Investing.com -- NextEnergy Solar Fund (LON:NESF) was downgraded to “underperform” from “hold,” by analysts at Jefferies on Monday as analysts warned that a breach of its preference share gearing covenant could force significant deleveraging and create risks for its dividend.
Jefferies said the closed-end solar investment company’s debt to enterprise value ratio, which is calculated using a three-month average market capitalization, has surpassed the 50% covenant limit and currently stands at 59%.
The breach means the fund is now required to seek approval or a waiver from preference shareholder USS before carrying out share buybacks, issuing special dividends or taking on additional debt.
The analysts said NextEnergy Solar Fund is targeting a reduction of the ratio to below 50% through asset disposals, but the firm will need to undertake substantial deleveraging due to the way the calculation is structured.

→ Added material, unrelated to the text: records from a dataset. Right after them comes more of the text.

(** ** The further theorems at concrete inputs *)

Lemma decimation_over_run_witness :
  (0 <= 1 < INT_MAX) /\ fresh scenarioStart /\
  Z.of_nat (countPrintln 0
              (trace (feed 1 [50; 120; 50; 120; 50; 120] scenarioStart))) =
    Z.of_nat (countPrintln 0 (trace scenarioStart)) +
    Z.of_nat (countRising 1 [50; 120; 50; 120; 50; 120] scenarioStart)
      / (1 + 1).
Proof.
  assert (0 <= 1 < INT_MAX) as HN by (by vm_compute).
  assert (fresh scenarioStart) as Hf by (by vm_compute).
  split; [exact HN|]. split; [exact Hf|].
  exact (decimation_over_run 1 HN [50; 120; 50; 120; 50; 120]
           scenarioStart Hf).
Defined.

Lemma reports_alternate_witness :
  (0 <= 1 < INT_MAX) /\ fresh scenarioStart /\
  (let s' := feed 1 [50; 120; 50; 120] scenarioStart in
   (countPrintln 0 (trace s') - countPrintln 0 (trace scenarioStart)
    = countPrintln 1 (trace s') - countPrintln 1 (trace scenarioStart)
      + (if onReportedPulse 1 s' then 1 else 0))%nat /\
   (forall level,
      ledLevel (trace scenarioStart) level = false ->
      ledLevel (trace s') level = onReportedPulse 1 s')) /\
  onReportedPulse 1 (feed 1 [50; 120; 50; 120] scenarioStart) = true.
Proof.
  assert (0 <= 1 < INT_MAX) as HN by (by vm_compute).
  assert (fresh scenarioStart) as Hf by (by vm_compute).
  split; [exact HN|]. split; [exact Hf|]. split; [|reflexivity].
  exact (reports_alternate 1 HN [50; 120; 50; 120] scenarioStart Hf).
Defined.

Lemma pulse_train_divided_witness :
  (0 <= 1 < INT_MAX) /\ fresh scenarioStart /\
  triggerLevelHigh scenarioStart < 120 /\
  50 <= triggerLevelHigh scenarioStart /\
  50 < triggerLevelLow scenarioStart /\
  feed 1 (pulses (3 * S (Z.to_nat 1)) 120 50) scenarioStart
    = emit (concat (replicate 3 (risingReport ++ fallingReport)))
        scenarioStart.
Proof.
  assert (0 <= 1 < INT_MAX) as HN by (by vm_compute).
  assert (fresh scenarioStart) as Hf by (by vm_compute).
  split; [exact HN|]. split; [exact Hf|].
  split; [reflexivity|]. split; [by vm_compute|]. split; [reflexivity|].
  apply (pulse_train_divided 1 HN 3 120 50 scenarioStart Hf);
    by vm_compute.
Defined.

(** The line [S 85 90]. *)
Lemma S_line_sets_levels_witness :
  disjointSlots 0 4 /\ ready (boot ∅ []) /\ isTerminator CR = true /\
  setsLevels 0 4
    ("S"%char :: replicate 1 SPACE ++ "8"%char :: ["5"%char] ++
       SPACE :: replicate 0 SPACE ++ "9"%char :: ["0"%char])
    (atoi ["8"%char; "5"%char]) (atoi ["9"%char; "0"%char])
    CR [] (boot ∅ []) /\
  atoi ["8"%char; "5"%char] = 85 /\ atoi ["9"%char; "0"%char] = 90.
Proof.
  assert (disjointSlots 0 4) as Hs by (left; lia).
  assert (ready (boot ∅ [])) as Hr by (by vm_compute).
  split; [exact Hs|]. split; [exact Hr|]. split; [reflexivity|].
  split; [|split; reflexivity].
  apply (S_line_sets_levels 0 4 Hs 1 0 "8" "9" ["5"%char] ["0"%char] CR []
           (boot ∅ []) Hr); try reflexivity.
  - repeat constructor.
  - repeat constructor.
  - cbn. lia.
Defined.
(** * Khepera IV homeostatic decision model ([model.c])

    A shallow embedding of the decision-making core of [model.c]: the
    sensor window, the two damage heuristics, the physiological state
    update, the winner-takes-all arbitration, the behaviour dispatch and
    the control loop, followed by the properties established about them.

    Numbers are modelled as the C program has them on its target (the
    Khepera IV runs on an ARM Cortex-A8, gcc, [FLT_EVAL_METHOD = 0]):
    - [int] is a signed 32-bit integer, carried as a [Z];
    - [float] is IEEE-754 binary32 and [double] is binary64, both carried
      as [spec_float] and computed with the Standard Library's executable
      specification of IEEE arithmetic (round to nearest, ties to even);
    - an expression mixing [float] and [double] is evaluated in [double]
      and rounded when it is stored in a [float] object.

    The program is sequential but for the LED animation thread; it is
    modelled by state passing over one record holding the file-scope
    objects and the world around them: the calls made to the robot
    library, in order, and the values found in automatic objects that are
    read before being assigned. The frames of raw sensor magnitudes are
    arguments of the functions that read the sensors. *)

From Stdlib Require Import ZArith List Bool Lia.
From Stdlib Require Import Floats.SpecFloat.
Import ListNotations.
Local Open Scope Z_scope.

Because reductions in debt reduce both the numerator and denominator of the ratio, Jefferies estimated the fund would need to repay about £150 million of debt, broadly equivalent to its current revolving credit facility drawings, based on the existing market capitalization input.
The brokerage said this scale of deleveraging may be why the manager is considering expanding its capital-recycling program as part of an ongoing strategic review.
Jefferies cited limited private-market demand for UK solar assets as a major obstacle to executing disposals. The fund has been in a competitive sales process for its Grange and South Lowfield projects “for some time,” and transactional activity in operational solar assets in the UK has been described as seeing “very little activity.”
The analysts said markets for European assets, particularly in Italy, are more active, but these holdings represent only about 15% of invested capital.
The brokerage flagged risks to the current dividend, noting that the company’s high gearing level supports payments with only modest cash-flow coverage.
Coverage was estimated at 1.1x for FY25, with guidance of 1.1x-1.3x for FY26. Jefferies said significant deleveraging could challenge the payout level because current revolving credit facility drawings are accretive to dividend cover due to their low all-in cost of 5.2%, SONIA plus 1.2%, compared with the portfolio’s 8% weighted-average discount rate.
The analysts also said coverage is likely to weaken as remaining high-priced power purchase agreement hedges expire and as changes to ROC and FiT RPI-linkage under the DESNZ consultation could further reduce cover.
Jefferies said the outcome of the Bluefield Solar Income Fund formal sales process may imply negative valuation read-across for core UK portfolio assets.
The brokerage noted that three disposals to date have been at uplifts to carrying values, but two were sold to funds related to the manager. It warned that weak sale terms could increase the already high 49% total debt to gross asset value gearing.